Yeah, I'm not driving it and after checking my oil again, it's coming out creamy so I know it's a leak somewhere. Now the fun begins as I try to replace the head gasket myself.  Not like I have the cash to take it to a mechanic. Friggin Chilton's guide isn't helping me much. I have a KA24DE DOHC.


----------



## Kelso (Apr 29, 2003)

yea i bought my first car with a blown head gasket....i never drove it or even started it until i finished repairs......i spent over a 1000 dollars on the motor...mainly replacement parts....it was way worse than just a head gasket....it was like a blown head gasket but they probably did a lap of america on that head gasket....it was fuckedddddd


----------



## KA24Tech (Feb 2, 2004)

As I said in my original post an injector was probably leaking or sticking.
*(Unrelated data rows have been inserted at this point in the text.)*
(* ===== verification/JournalTorn.v ===== *)
(** The journal across a power failure in the middle of an operation: what
    survives is a log again, with the transactions the operation had or those
    it was making, and it mounts. *)

From S2P Require Import Prelude.
From S2P Require Import Bytes.
From S2P Require Import DiskFormat.
From S2P Require Import Blockdev.
From S2P Require Import DiskOps.
From S2P Require Import Journal.
From S2P Require Import JournalLog.
From S2P Require Import JournalCommit.
From S2P Require Import JournalInv.
From S2P Require Import JournalRecover.
From S2P Require Import JournalReplay.
From S2P Require Import JournalSafety.

(** A disk of [nb] blocks that holds the image, with nothing in its cache. *)
Record came_back (nb : Z) (img : image) (k : disk) : Prop := {
  cb_nblocks : nblocks k = nb;
  cb_wf : wf_disk k;
  cb_pending : pending k = [];
  cb_content b : content k b = img b;
}.

Lemma powered_back img d : powered img d -> came_back (nblocks (b_disk d)) img (b_disk d).
Proof. by intros []. Qed.

(** The invariant of the log is about the journal's blocks. *)
Lemma log_inv_back j k ts nb img k' :
  log_inv j k ts -> nblocks k = nb -> came_back nb img k' ->
  (forall b, journal_block j b -> img b = content k b) -> log_inv j k' ts.
Proof.
  intros [Hgeo Hk Hq Ht Hh Hf Hnw Htx Hseq Hr Hb Ho Hs] Hnb [Hnb' Hwf Hpend Hc] Himg.
  assert (Hlog : forall b, journal_block j b -> content k' b = content k b).
  { intros b Hj. rewrite Hc. by apply Himg. }
  split; try done.
  - by rewrite Hnb', <-Hnb.
  - rewrite Hpend. intros b c Hin. by apply elem_of_nil in Hin.
  - intros i c Hi. rewrite (Hlog _); [by apply Hb|]. right. by eapply phys_of_in_log.
  - intros b Hin. rewrite Hlog by by right. by apply Ho.
  - rewrite Hlog by by left. exact Hs.
Qed.

(** What survives holds a log that is not empty, in the region of [j], whose
    transactions write what is in [ws]. *)
Definition torn (j : logfs_journal) (nb : Z) (ws : list (Z * block)) (img : image) : Prop :=
  forall k, came_back nb img k -> exists j' ts,
    same_region j j' /\ ts <> [] /\ (forall w, w ∈ all_writes ts -> w ∈ ws) /\ log_inv j' k ts.

Lemma torn_weaken j nb ws ws' img :
  (forall w, w ∈ ws -> w ∈ ws') -> torn j nb ws img -> torn j nb ws' img.
Proof.
  intros Hsub Ht k Hk. destruct (Ht k Hk) as (j' & ts & H1 & H2 & H3 & H4).
  exists j', ts. split; [done|split; [done|split; [|done]]]. auto.
Qed.

Lemma torn_region j1 j2 nb ws img : same_region j1 j2 -> torn j2 nb ws img -> torn j1 nb ws img.
Proof.
  intros [H1 H2] Ht k Hk. destruct (Ht k Hk) as (j' & ts & [H3 H4] & H).
  exists j', ts. split; [split; congruence|exact H].
Qed.

(** Outside the operations that write to the journal. *)
Lemma torn_quiet j k ts img :
  log_inv j k ts -> ts <> [] -> crash_image k img -> torn j (nblocks k) (all_writes ts) img.
Proof.
  intros Hinv Hne Hcr k' Hk'. exists j, ts. split; [done|split; [done|split; [done|]]].
  eapply log_inv_back; [exact Hinv|done|exact Hk'|]. intros b Hb.
  apply (crash_image_stable _ _ _ Hcr). intros c Hin. by eapply (li_quiet _ _ _ Hinv).
Qed.

(** In a commit. *)
Lemma torn_commit j k ts data done img :
  log_inv j k ts -> ts <> [] -> loggable j data -> log_room j ts data ->
  done `prefix_of` commit_ops j data [] -> crash_image (run done k) img ->
  torn j (nblocks k) (all_writes ts ++ data) img.
Proof.
  intros Hinv Hne Hlog Hroom Hp Hcr k' [Hnb Hwf Hpend Hc].
  destruct (commit_crash_inv j k ts data Hinv Hlog Hroom done img k') as [H|H]; try done.
  - exists j, ts. split; [done|split; [done|split; [|exact H]]]. intros w Hw.
    apply elem_of_app. by left.
  - eexists _, _. split; [|split; [|split; [|exact H]]]; [by split|by destruct ts|].
    intros w. rewrite all_writes_app. unfold all_writes at 2. cbn [map concat l_data].
    by rewrite app_nil_r.
Qed.

(** In a truncation that leaves something. *)
Lemma torn_truncate j k ts1 ts2 done img :
  log_inv j k (ts1 ++ ts2) -> ts2 <> [] ->
  done `prefix_of` advance_ops j (j_tail j + Z.of_nat (length (log_blocks ts1))) (first_seq j ts2) ->
  crash_image (run done k) img -> torn j (nblocks k) (all_writes (ts1 ++ ts2)) img.
Proof.
  intros Hinv Hne Hp Hcr k' Hk'. set (off := j_tail j + _) in *. set (seq := first_seq j ts2) in *.
  assert (Hquiet : forall b c, journal_block j b -> (b, c) ∉ pending k).
  { intros b c Hb Hin. by apply (li_quiet _ _ _ Hinv b c Hin). }
  assert (Hone : forall b, (b, img b) ∈ op_writes done -> b = LOGFS_JSUPER_BLOCKNO /\
    img b = jsuper_encode j (if off =? j_head j then LOGFS_JOURNAL_EMPTY else off) seq).
  { intros b Hw. apply (op_writes_prefix _ _ _ Hp), list_elem_of_singleton in Hw. by injection Hw as -> ->. }
  assert (Hlog : forall b, in_log j b -> img b = content k b).
  { intros b Hin. destruct (crash_image_run_quiet _ _ _ b Hcr) as [?|Hw]; [|done|].
    - intros c. apply Hquiet. by right.
    - apply Hone in Hw as [-> _]. exfalso. by eapply log_not_super. }
  destruct (crash_image_run_quiet _ _ _ LOGFS_JSUPER_BLOCKNO Hcr) as [Hold|Hnew].
  - intros c. apply Hquiet. by left.
  - exists j, (ts1 ++ ts2). split; [done|split; [|split; [done|]]].
    { by destruct ts1. }
    eapply log_inv_back; [exact Hinv|done|exact Hk'|]. intros b [->|Hin]; [done|by apply Hlog].
  - apply Hone in Hnew as [_ Hnew]. pose proof (log_inv_after_truncate j k ts1 ts2 Hinv) as Hafter.
    fold off seq in Hafter. exists (advance_tail_to j off), ts2.
    split; [by split|split; [done|split]].
    { intros w Hw. rewrite all_writes_app. apply elem_of_app. by right. }
    eapply log_inv_back; [exact Hafter|apply nblocks_run|exact Hk'|]. intros b Hb.
    rewrite content_run. cbn [advance_ops op_writes omap list_omap op_write latest].
    destruct (Z.eqb_spec LOGFS_JSUPER_BLOCKNO b) as [<-|Hneq]; [exact Hnew|].
    destruct Hb as [->|Hin]; [done|]. by apply Hlog.
Qed.

(** It mounts, with the contents recovery reads out of the image. *)
Lemma torn_mount j nb ws img d :
  torn j nb ws img -> home_writes j nb ws -> powered img d -> nblocks (b_disk d) = nb ->
  exists j' d', mount_journal (j_first j) (j_maxlen j) d = (Ok j', d') /\
    log_inv j' (b_disk d') [] /\ powered (content (b_disk d')) d' /\
    (same_region j j' /\ nblocks (b_disk d') = nb) /\
    forall b, b <> LOGFS_JSUPER_BLOCKNO -> content (b_disk d') b = recovered j img b.
Proof.
  intros Ht Hhome Hp <-. destruct (Ht _ (powered_back _ _ Hp)) as (j1 & ts & [Hf Hm] & Hne & Hsub & Hinv).
  assert (Hpd : powered (content (b_disk d)) d) by (destruct Hp; by split).
  assert (Hh : home_writes j1 (nblocks (b_disk d)) (all_writes ts)).
  { unfold home_writes in *. rewrite Forall_forall in Hhome |- *. intros w Hw%Hsub%Hhome.
    unfold journal_block, in_log in *. by rewrite <-Hf, <-Hm. }
  destruct (mount_log_inv j1 ts d Hinv Hne Hh Hpd) as (j' & d' & Hrun & Hl & _ & Hp' & (Hf' & Hm' & Hnb') & Hc).
  rewrite <-Hf, <-Hm in Hrun. exists j', d'. split; [exact Hrun|split; [exact Hl|split; [exact Hp'|]]].
  split; [split; [split; congruence|exact Hnb']|]. intros b Hb. rewrite (Hc b Hb).
  assert (Hrec : recovers_to j (content (b_disk d)) ts).
  { apply (recovers_to_ext j1 j (nblocks (b_disk d))); [by split|apply Hinv|].
    by apply (log_inv_image _ _ _ _ Hinv). }
  rewrite <-(overlay_recovers _ _ _ _ Hrec).
  assert (Hj : wf_geometry j (nblocks (b_disk d))).
  { destruct (li_geo _ _ _ Hinv). by split; rewrite ?Hf, ?Hm. }
  apply (recovered_ext j j (nblocks (b_disk d))); [done|exact Hj|intros b' _|]; apply Hp.
Qed.

(** A block the log does not write is in the image what it recovers to. *)
Lemma torn_unlogged j nb ws img k b :
  torn j nb ws img -> came_back nb img k -> latest ws b = None -> recovered j img b = img b.
Proof.
  intros Ht Hk Hb. destruct (Ht k Hk) as (j1 & ts & [Hf Hm] & _ & Hsub & Hinv).
  assert (Hrec : recovers_to j img ts).
  { apply (recovers_to_ext j1 j nb); [by split|rewrite <-(cb_nblocks _ _ _ Hk); apply Hinv|].
    apply (log_inv_image _ _ _ _ Hinv). intros b' _. symmetry. apply Hk. }
  rewrite (overlay_recovers _ _ _ _ Hrec). unfold overlay.
  rewrite (proj2 (latest_none (all_writes ts) b)); [done|].
  intros c Hin%Hsub. rewrite latest_none in Hb. by apply Hb in Hin.
Qed.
Please go buy some BG 44K. It will clear up your problem in one tank full I promise.

Troy


----------



## 240sxcoupe (May 6, 2004)

Kelso said:


> yea i bought my first car with a blown head gasket....i never drove it or even started it until i finished repairs......i spent over a 1000 dollars on the motor...mainly replacement parts....it was way worse than just a head gasket....it was like a blown head gasket but they probably did a lap of america on that head gasket....it was fuckedddddd


lol a lap on a america with that headgasket, funny.


----------



## vinny (Apr 28, 2004)

just wanted to thank all of you for the help...... my mechanic took out injector it was really bad...its been replaced.....got it back monday 5/10/04 drove it all day so far so good....hope no more problems thanks again vinny.....


----------